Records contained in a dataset
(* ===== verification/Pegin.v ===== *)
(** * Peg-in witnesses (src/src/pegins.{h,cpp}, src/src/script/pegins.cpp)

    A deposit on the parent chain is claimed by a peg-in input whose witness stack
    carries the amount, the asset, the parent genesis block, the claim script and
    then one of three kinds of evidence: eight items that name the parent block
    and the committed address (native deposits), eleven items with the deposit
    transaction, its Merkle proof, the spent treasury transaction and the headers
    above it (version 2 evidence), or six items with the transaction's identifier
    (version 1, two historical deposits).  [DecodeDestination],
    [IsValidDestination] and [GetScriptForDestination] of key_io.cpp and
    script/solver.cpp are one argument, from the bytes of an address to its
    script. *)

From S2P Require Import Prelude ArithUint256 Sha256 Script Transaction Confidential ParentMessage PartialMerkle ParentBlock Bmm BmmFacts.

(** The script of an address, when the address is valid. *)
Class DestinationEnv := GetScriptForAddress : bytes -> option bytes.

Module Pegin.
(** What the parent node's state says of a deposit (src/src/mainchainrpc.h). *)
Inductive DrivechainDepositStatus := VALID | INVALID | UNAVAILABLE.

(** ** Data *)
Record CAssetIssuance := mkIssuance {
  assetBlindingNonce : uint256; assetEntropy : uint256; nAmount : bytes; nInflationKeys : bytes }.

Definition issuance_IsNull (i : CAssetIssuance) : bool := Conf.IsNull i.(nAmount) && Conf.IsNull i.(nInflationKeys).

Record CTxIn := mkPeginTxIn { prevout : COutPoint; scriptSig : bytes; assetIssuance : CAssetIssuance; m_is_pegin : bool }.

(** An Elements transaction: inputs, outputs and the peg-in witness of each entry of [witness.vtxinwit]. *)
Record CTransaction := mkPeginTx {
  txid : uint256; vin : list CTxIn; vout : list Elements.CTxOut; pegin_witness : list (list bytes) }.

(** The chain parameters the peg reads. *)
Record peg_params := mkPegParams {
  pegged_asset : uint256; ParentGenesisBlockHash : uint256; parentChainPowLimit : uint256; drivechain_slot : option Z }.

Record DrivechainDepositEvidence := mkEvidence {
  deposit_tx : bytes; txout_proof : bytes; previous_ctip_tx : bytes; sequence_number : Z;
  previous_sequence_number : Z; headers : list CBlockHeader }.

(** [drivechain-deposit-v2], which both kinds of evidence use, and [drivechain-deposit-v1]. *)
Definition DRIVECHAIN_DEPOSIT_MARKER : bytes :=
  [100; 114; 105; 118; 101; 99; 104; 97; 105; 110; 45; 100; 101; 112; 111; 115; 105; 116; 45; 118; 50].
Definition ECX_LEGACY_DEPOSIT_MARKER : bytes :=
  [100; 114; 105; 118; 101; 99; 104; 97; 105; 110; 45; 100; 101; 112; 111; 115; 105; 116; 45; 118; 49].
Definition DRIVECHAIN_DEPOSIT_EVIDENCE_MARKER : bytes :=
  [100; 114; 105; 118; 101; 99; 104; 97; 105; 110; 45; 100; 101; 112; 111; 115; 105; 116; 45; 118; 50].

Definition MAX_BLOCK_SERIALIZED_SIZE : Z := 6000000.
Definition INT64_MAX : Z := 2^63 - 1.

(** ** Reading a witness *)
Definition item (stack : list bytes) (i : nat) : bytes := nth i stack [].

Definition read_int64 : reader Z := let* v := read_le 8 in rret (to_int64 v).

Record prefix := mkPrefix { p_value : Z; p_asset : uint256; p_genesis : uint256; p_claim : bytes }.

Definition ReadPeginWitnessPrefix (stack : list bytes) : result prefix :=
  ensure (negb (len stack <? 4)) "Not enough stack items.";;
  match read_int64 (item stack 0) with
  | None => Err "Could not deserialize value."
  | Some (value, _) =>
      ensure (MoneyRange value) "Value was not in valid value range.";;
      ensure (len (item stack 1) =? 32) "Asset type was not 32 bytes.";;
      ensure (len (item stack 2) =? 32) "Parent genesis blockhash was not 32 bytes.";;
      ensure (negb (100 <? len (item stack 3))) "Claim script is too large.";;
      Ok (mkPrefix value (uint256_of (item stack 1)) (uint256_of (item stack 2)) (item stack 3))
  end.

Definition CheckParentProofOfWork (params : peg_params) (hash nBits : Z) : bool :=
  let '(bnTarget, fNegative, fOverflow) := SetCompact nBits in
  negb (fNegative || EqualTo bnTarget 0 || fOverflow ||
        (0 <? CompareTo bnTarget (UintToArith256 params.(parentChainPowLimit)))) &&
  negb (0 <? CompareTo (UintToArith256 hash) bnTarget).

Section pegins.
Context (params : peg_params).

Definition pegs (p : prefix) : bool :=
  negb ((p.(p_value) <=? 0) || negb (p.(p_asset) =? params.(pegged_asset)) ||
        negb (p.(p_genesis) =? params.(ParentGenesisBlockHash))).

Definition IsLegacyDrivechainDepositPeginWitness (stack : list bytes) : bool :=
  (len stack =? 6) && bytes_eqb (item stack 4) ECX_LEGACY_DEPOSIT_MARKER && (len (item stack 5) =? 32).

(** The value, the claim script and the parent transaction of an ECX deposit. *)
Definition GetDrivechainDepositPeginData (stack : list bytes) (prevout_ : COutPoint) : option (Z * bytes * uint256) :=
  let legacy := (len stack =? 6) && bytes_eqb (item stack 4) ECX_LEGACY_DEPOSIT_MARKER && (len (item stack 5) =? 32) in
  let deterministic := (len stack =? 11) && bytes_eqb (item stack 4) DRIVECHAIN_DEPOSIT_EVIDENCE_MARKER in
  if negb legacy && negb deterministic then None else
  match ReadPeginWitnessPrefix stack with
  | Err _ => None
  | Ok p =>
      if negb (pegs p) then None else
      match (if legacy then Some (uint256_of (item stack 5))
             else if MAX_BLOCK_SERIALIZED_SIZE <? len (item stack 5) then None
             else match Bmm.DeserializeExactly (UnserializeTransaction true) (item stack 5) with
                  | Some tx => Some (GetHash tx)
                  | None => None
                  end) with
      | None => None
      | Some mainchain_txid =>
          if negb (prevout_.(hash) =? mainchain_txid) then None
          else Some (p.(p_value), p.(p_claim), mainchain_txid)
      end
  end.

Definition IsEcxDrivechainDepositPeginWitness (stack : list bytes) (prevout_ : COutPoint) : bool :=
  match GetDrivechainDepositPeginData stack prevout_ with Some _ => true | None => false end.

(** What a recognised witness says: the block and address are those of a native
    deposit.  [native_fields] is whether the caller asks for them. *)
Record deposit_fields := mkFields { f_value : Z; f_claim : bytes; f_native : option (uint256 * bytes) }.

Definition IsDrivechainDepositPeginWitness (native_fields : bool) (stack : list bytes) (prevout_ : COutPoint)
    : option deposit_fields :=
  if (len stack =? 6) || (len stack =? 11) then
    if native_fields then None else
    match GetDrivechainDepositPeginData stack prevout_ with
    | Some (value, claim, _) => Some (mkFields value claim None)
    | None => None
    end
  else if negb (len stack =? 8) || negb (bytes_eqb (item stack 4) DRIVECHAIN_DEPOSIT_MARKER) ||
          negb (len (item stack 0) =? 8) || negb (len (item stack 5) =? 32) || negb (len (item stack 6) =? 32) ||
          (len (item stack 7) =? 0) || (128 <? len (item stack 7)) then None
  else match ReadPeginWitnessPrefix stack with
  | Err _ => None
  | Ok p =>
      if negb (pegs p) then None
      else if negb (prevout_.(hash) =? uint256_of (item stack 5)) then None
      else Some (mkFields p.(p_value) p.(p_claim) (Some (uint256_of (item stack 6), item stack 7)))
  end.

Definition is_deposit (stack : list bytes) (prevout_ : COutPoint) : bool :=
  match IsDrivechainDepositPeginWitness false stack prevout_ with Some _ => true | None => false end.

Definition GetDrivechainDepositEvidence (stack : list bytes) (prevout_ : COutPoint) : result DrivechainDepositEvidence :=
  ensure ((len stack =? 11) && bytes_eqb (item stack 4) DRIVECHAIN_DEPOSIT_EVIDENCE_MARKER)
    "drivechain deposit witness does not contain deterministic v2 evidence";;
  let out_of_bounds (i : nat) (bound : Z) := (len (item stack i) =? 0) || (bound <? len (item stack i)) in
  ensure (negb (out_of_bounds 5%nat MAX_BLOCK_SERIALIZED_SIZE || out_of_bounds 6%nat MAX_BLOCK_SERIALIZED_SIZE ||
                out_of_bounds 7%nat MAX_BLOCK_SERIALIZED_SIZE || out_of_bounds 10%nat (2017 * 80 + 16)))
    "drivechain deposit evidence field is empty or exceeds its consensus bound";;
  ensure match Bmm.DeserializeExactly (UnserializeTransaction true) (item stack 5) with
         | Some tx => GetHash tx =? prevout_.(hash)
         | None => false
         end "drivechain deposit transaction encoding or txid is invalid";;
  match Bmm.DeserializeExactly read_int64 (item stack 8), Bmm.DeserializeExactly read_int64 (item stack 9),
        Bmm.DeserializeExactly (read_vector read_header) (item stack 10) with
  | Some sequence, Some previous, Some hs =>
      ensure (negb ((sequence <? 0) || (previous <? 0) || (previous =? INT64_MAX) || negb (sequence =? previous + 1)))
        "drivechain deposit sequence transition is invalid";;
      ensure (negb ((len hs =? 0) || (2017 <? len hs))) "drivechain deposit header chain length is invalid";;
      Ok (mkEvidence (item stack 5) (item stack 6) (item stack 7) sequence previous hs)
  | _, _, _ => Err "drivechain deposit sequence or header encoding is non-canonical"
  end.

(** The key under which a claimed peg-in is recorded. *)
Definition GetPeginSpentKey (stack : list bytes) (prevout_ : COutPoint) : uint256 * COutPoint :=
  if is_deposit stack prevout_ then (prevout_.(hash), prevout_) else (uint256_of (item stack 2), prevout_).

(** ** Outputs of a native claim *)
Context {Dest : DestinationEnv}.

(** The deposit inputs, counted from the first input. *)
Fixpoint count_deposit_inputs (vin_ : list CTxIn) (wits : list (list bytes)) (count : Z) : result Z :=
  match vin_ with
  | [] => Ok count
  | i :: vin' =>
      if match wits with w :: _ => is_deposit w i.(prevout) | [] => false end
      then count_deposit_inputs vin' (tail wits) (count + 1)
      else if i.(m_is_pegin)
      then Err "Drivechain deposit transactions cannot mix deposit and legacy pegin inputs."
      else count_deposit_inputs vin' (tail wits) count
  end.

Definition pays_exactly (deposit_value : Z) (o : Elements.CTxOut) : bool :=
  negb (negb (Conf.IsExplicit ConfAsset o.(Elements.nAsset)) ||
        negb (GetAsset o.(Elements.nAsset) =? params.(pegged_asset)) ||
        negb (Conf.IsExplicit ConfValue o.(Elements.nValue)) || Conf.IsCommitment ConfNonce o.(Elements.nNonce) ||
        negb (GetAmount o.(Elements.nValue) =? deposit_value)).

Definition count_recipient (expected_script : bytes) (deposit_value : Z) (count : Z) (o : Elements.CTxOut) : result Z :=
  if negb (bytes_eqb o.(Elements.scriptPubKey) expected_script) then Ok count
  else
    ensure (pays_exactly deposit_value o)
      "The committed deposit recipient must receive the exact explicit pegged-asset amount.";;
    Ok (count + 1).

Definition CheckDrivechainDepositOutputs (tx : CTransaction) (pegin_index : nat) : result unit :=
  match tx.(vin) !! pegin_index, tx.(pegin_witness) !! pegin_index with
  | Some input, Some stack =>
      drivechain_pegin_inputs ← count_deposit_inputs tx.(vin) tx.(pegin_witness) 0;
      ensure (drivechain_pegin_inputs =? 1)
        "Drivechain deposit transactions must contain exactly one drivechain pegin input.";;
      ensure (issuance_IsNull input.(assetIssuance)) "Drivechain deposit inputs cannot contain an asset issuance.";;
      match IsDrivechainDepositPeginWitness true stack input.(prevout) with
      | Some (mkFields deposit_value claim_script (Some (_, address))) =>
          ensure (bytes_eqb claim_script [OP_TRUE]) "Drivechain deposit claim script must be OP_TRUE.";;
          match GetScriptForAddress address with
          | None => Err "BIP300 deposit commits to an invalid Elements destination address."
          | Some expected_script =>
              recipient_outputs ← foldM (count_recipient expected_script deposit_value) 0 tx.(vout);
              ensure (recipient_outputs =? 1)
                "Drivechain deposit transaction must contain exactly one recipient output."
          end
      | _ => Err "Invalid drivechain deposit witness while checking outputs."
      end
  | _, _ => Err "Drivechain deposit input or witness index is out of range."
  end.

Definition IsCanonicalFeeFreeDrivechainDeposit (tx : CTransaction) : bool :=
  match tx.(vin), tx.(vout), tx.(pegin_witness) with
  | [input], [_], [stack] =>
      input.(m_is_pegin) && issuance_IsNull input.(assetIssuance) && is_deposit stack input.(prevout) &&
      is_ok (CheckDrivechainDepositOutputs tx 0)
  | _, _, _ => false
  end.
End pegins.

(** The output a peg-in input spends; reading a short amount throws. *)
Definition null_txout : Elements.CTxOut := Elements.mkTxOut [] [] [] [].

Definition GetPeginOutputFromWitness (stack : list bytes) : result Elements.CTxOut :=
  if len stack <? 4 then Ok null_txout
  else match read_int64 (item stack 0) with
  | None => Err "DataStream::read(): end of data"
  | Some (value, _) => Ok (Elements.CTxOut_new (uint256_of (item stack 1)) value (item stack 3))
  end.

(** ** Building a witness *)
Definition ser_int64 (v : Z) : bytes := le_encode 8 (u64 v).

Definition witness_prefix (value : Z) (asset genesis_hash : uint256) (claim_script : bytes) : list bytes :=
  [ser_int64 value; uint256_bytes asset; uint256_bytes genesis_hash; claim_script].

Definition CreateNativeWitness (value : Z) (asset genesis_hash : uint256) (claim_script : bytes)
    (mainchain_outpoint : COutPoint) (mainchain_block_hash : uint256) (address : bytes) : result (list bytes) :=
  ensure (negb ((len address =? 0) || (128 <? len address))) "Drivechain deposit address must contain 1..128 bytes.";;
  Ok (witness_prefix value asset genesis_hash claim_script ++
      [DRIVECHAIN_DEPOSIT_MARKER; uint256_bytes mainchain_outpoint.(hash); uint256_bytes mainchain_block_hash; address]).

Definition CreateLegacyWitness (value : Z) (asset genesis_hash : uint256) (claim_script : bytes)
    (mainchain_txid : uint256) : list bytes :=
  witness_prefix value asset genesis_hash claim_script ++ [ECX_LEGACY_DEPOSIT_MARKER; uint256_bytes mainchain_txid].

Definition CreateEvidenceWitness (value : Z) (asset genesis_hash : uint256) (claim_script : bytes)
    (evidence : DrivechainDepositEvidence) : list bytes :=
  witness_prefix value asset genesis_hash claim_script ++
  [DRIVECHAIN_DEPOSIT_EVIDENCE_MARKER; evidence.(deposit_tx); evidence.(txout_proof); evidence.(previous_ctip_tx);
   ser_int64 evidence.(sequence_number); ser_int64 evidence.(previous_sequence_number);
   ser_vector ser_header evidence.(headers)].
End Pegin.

**WORK ORDER**
Look above for the line holding "(_, address))) =>", then set down exactly that line and every line after it up to and including the line holding "input.(m_is_pegin) && issuance_IsNull", with nothing else.

**RESULT OF THIS TASK**
      | Some (mkFields deposit_value claim_script (Some (_, address))) =>
          ensure (bytes_eqb claim_script [OP_TRUE]) "Drivechain deposit claim script must be OP_TRUE.";;
          match GetScriptForAddress address with
          | None => Err "BIP300 deposit commits to an invalid Elements destination address."
          | Some expected_script =>
              recipient_outputs ← foldM (count_recipient expected_script deposit_value) 0 tx.(vout);
              ensure (recipient_outputs =? 1)
                "Drivechain deposit transaction must contain exactly one recipient output."
          end
      | _ => Err "Invalid drivechain deposit witness while checking outputs."
      end
  | _, _ => Err "Drivechain deposit input or witness index is out of range."
  end.

Definition IsCanonicalFeeFreeDrivechainDeposit (tx : CTransaction) : bool :=
  match tx.(vin), tx.(vout), tx.(pegin_witness) with
  | [input], [_], [stack] =>
      input.(m_is_pegin) && issuance_IsNull input.(assetIssuance) && is_deposit stack input.(prevout) &&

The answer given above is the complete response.